Anyways, there is one little problem with my old approach and that is the representation of letters. It’s one neuron per letter (so A is 1 and 25 zeroes, B is 0, 1 and 24 zeroes, …). If you want triplets, you get 78 input neurons, which results in 1170 weights you have to learn (if you have 15 neurons on hidden layer). Quite too much and the represantation is not wise for this.
So what about this: a letter would be two or three neurons (on scale 0 to 1). What are the values? What two or three numbers is “A”?
This can be learned without supervisor using Kohonen’s Self organizing maps. This is really a basic concept of clustering the data. First, we count coincidences of letters, so each letter has a vector of 26 numbers, which represent the probability of that letter occuring next to each of the letters of alphabet respectively. So we have 26 vectors of length 26. We feed them to Self organizing map (scaled to how often they appear in text) and get a 2D or 3D map.
The result will probably be (I have not tried that), that vowels are groupped together, “similiar” or interchangeable letters are together and each letter gets representation space so large as it’s occurence in the original text.

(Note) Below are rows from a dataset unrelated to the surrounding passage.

Lemma chosen_listed {A} (name : A -> string) candidates k : let names := map name candidates in
  fairly_listed name candidates (chosen name candidates k)
    {| fs_eligible := zlen candidates; fs_families := Z.of_nat (snd (family_round_robin names));
       fs_withheld := withheld_by_family (candidates_by_family names) (map name (chosen name candidates k)) |}.
Proof.
  intros names. destruct (withheld_spec names (map name (chosen name candidates k))) as (W & N & S). split_and!; cbn [fs_eligible fs_families fs_withheld]; try done.
  - apply chosen_sublist.
  - apply chosen_fair.
  - destruct (rounds_fair names) as (_ & _ & _ & E). unfold zlen, names in *. by rewrite E, map_map.
  - intros a n. rewrite W. unfold names. by rewrite !named_filter.
Qed.

Lemma choose_rows_chosen limit candidates : 0 <= limit ->
  tl_rows (choose_rows limit candidates) = chosen row_name candidates (Z.to_nat limit) /\
  fairly_listed row_name candidates (tl_rows (choose_rows limit candidates)) (tl_selection (choose_rows limit candidates)).
Proof.
  intros Hl. unfold choose_rows. pose proof (chosen_listed row_name candidates (Z.to_nat limit)) as K. unfold chosen in K. cbv zeta in K |- *.
  destruct (family_round_robin (map row_name candidates)) as [order families] eqn:E. unfold chosen. rewrite E. by split.
Qed.

Lemma listed_candidates all limit f only w : exists candidates,
  fst (collect_thread_rows all limit f only w) = choose_rows limit candidates /\
  map row_id candidates `sublist_of` all /\ Forall (fun r => name_wanted f (row_name r) = true) candidates.
Proof.
  unfold collect_thread_rows, mbind at 1, st_bind at 1. destruct (read_thread_names_independently all w) as [names w1].
  set (visible := base.filter _ _).
  assert (V : map fst visible `sublist_of` all) by apply column_of_filter.
  assert (Wn : Forall (fun e => name_wanted f (snd e) = true) visible).
  { apply List.Forall_forall. intros e [He _]%list_elem_of_In%list_elem_of_filter. done. }
  destruct only; unfold mbind, st_bind; cbn [mret st_ret fst].
  - destruct (read_thread_statuses_independently (map fst visible) w1) as [statuses w2]. eexists. split; [done|].
    clearbody visible. clear - V Wn. revert statuses. split.
    + etransitivity; [|exact V]. clear V. revert statuses. induction visible as [|[tid n] visible IH]; intros [|st statuses]; simpl; [done|apply sublist_nil_l..|].
      apply list.Forall_cons in Wn as [_ Wn]. specialize (IH Wn statuses). change (list_omap _ _ ?f ?l) with (omap f l).
      destruct st as [[ts ss]|e]; simpl; [destruct (ss =? 0); simpl|]; (by apply sublist_skip) || by apply sublist_cons.
    + clear V. revert statuses. induction visible as [|[tid n] visible IH]; intros [|st statuses]; simpl; [constructor..|].
      apply list.Forall_cons in Wn as [Hn Wn]. specialize (IH Wn statuses). change (list_omap _ _ ?f ?l) with (omap f l).
      destruct st as [[ts ss]|e]; simpl; [destruct (ss =? 0); simpl|]; try done. by constructor.
  - eexists. split; [done|]. rewrite map_map. split; [exact V|]. apply Forall_map. exact Wn.
Qed.
End Listing.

Now, we add the self-organizing map before the neural network, which will be much simpler and the input organization will be much more natural for the learning process. It’s like sorting out things and then teaching someone something systematically rather than chaotically (alphabet ordering is more or less chaotic – or arbitrary – it does not represent any real ordering, that has any significance in the text).
What can we get out of this? First, I believe it will be easy to teach the neural network also quaternions (which was simply not possible with so many inputs, or at least I could not do it in a normal time – to many free variables). Then, I believe using outputs of triplets and quaternions (is it a proper english word for that? fourlet?) together will be more representative (and strict) and it could rule out lots of bad words. And it will be faster.
I don’t need that anymore (I have a company name), but anyone willing to try it, sources for the old project are on the project page, idea is simple. If you have any results, please mail me, I’m pretty interested if it works as I think it will.